This past weekend, owners Bob and Terri Mulroy opened their organic fruit farm in Kapoho to the community to host a workshop with horticulturalist Dr. Mike Nagao of UH CTAHR, sponsored by the Know Your Farmer Alliance. Grafting, pruning, and air layering are some tricks of the trade fruit farmers use to get more production out of their crops, and Mike shared his mana'o to fulfill our fruity fantasies.
So you’re tired of the stringy avocados in your backyard, and your lychee tree has lots of leaves but no fruit, and you want another tree exactly like the sweet longan you already have. What to do?
Tips for grafting avocados:
- Scion wood and rootstock should be about the same diameter (about as wide as a pencil or your finger) so that the cambium layers match well and grow together.
- Use scion wood that is mature and bulblike. Don’t use new flush or flowering wood.
- Graft two varieties that fruit at different times of the year so that you get fruit all year! For example, graft Malama (October fruiting) to Green Gold (April fruiting). UH CTAHR recommended varieties are here.
- Rubber band and parafilm are maintenance-free -- use it and forget it. The rubber band eventually disintergrates and falls off, and the buds burst through the parafilm.
- Don’t graft a tree that is flowering or flushing out, because it is putting too much energy toward that type of growth and your chances of successful grafts are lower.
- If your graft isn’t growing in 3 to 4 weeks, give it up and start over.
- More info on avocados in another free publication from UH here.

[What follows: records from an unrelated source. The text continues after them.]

(** * Pokémon Connections: board generation and guess validation

    A shallow embedding of [script.js] (the Gen 1 variant) and of the
    Gen 1-7 variant of the same script, and the properties of the board
    engine checked against them.

    Conventions.
    - A JavaScript array is a [list]; [a[i]] is [a !! i] and [a.slice(0,n)]
      is [take n a].
    - [indexOf] and [findIndex] return a [Z], with [-1] for "absent", as in
      the source.
    - [undefined] (what [pop] returns on an empty array) is [None] in
      [option string]; pools only ever hold strings, groups are lists of
      [option string] because the padding loops push whatever [pop] returns.
    - [Math.random] and the remote catalog are oracles indexed by the number
      of calls made so far; the counters live in the [World] that the
      asynchronous functions thread through.
    - The two variants share most of their functions word for word; these
      are embedded once.  They differ in the pool, in [fetchPokemonData],
      in the filler, and in [renderBoard()]: the Gen 1-7 variant declares
      the [updateProgress] that [renderBoard] calls, [script.js] does not,
      so there the call raises a ReferenceError.  What runs after a call of
      [renderBoard()] therefore exists in two versions: the top-level
      [lockSelection], [step], [run] and [publish] are those of the Gen 1-7
      variant, and [Script.lockSelection], [Script.step], [Script.run] and
      [Script.startGame] are those of [script.js]. *)

From stdpp Require Import base list strings pretty.
From Stdlib Require Import ZArith Lia Ascii.

Local Open Scope string_scope.
Local Open Scope list_scope.
Local Open Scope nat_scope.

(** ** JavaScript array primitives *)

Module JS.
Section Arrays.
Context {A : Type} `{EqDecision A}.

(** [a.findIndex(p)]: first index whose element satisfies [p], else -1. *)
Fixpoint findIndex (p : A → bool) (a : list A) : Z :=
  match a with
  | [] => (-1)%Z
  | x :: a' =>
      if p x then 0%Z
      else let k := findIndex p a' in if (k <? 0)%Z then (-1)%Z else (k + 1)%Z
  end.

(** [a.indexOf(x)] and [a.includes(x)]. *)
Definition indexOf (a : list A) (x : A) : Z :=
  findIndex (λ y, bool_decide (y = x)) a.

Definition includes (a : list A) (x : A) : bool := bool_decide (x ∈ a).

(** [a.find(p)]. *)
Fixpoint find (p : A → bool) (a : list A) : option A :=
  match a with
  | [] => None
  | x :: a' => if p x then Some x else find p a'
  end.

(** [a.splice(k,1)] for an index [k] that was tested [k >= 0]. *)
Definition splice1 (a : list A) (k : Z) : list A := delete (Z.to_nat k) a.

(** [new Set(a)]: the distinct elements in order of first insertion;
    [.size] is its length and [.values().next().value] its head. *)
Definition Set_of (a : list A) : list A :=
  foldl (λ acc x, if includes acc x then acc else acc ++ [x]) [] a.

(** [a.every(p)]. *)
Definition every (p : A → bool) (a : list A) : bool := forallb p a.
End Arrays.

(** Truthiness of a string: only the empty string is falsy. *)
Definition truthy (s : string) : bool := negb (bool_decide (s = "")).

(** ASCII [toLowerCase]; identifiers are ASCII. *)
Definition lower_ascii (c : ascii) : ascii :=
  let n := nat_of_ascii c in
  if (65 <=? n) && (n <=? 90) then ascii_of_nat (n + 32) else c.

Fixpoint toLowerCase (s : string) : string :=
  match s with
  | EmptyString => EmptyString
  | String c s' => String (lower_ascii c) (toLowerCase s')
  end.

(** [s.replace('-',' ')]: only the first occurrence is replaced. *)
Fixpoint replace_first_dash (s : string) : string :=
  match s with
  | EmptyString => EmptyString
  | String c s' =>
      if bool_decide (c = "-"%char) then String " "%char s'
      else String c (replace_first_dash s')
  end.
End JS.

(** ** Data *)

Definition GROUP_SIZE : nat := 4.
Definition MAX_GROUPS : nat := 4.
Definition MAX_BOARD : nat := MAX_GROUPS * GROUP_SIZE.

(** What [fetchPokemonData] returns.  [types] holds the names
    [types[i].type.name] in slot order; an absent, [null] or [undefined]
    field is [None].  The [id] of the Gen 1-7 variant only feeds the image
    fallback chain and is left out. *)
Record Meta := mkMeta {
  m_name : string;
  types : list string;
  species : option string;
  is_legendary : bool;
  generation : option string;
  evolution_chain : option string
}.

(** An entry of [cardData]; [imageUrl] is presentation only and left out. *)
Record Card := mkCard {
  name : string;
  metadata : Meta;
  groupId : Z;
  locked : bool
}.

(** The three globals of the script, and the text of the status line. *)
Record State := mkState {
  cardData : list Card;
  selected : list nat;
  solutions : list (list string);
  status : string
}.

Definition setStatus (txt : string) (st : State) : State :=
  mkState (cardData st) (selected st) (solutions st) txt.

(** [renderSelection()] rewrites the selection strip of the page and
    touches none of the three globals. *)
Definition renderSelection (st : State) : State := st.

(** [updateProgress()] as the Gen 1-7 variant declares it: a function with
    an empty body ("placeholder for future progress UI").  [script.js]
    declares no function of that name; what the call does there is
    [Script.updateProgress]. *)
Definition updateProgress (st : State) : State := st.

(** [renderBoard()] of the Gen 1-7 variant: it rebuilds the board's
    elements from [cardData] and ends with [updateProgress()].  The one of
    [script.js] is [Script.renderBoard]. *)
Definition renderBoard (st : State) : State := updateProgress st.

Tips for air layering (longan shown here):
- Use a pair of pliers to remove the outer layer of bark to expose the cambium – it’s what fruit farmers do in the field because it’s faster than using a knife.
- Apply rooting hormone powder, wrap in wet spaghnum moss, and then wrap with plastic or aluminum foil. Tie both ends with twist ties.
- Roots should grow out from the cut in about 4 to 6 months. If not, prune off and start over.
- Tips for pruning fruit trees:
- Prune off branches growing straight vertically.
- Make cuts at an angle instead of horizontal.
- Prune to the “collar” so that the area heals with a donut-shaped scar. Otherwise, dieback of branches may occur.
- Remove no more than a third of the growth. If you remove more than this, you might end up with just vegetative growth and no fruit.
Tips from Dweezey the Fruit Hound:
- Take frequent breaks in the shade.
- Make friends.
- Indulge in some juicy ripe organic tropical fruits whenever you can.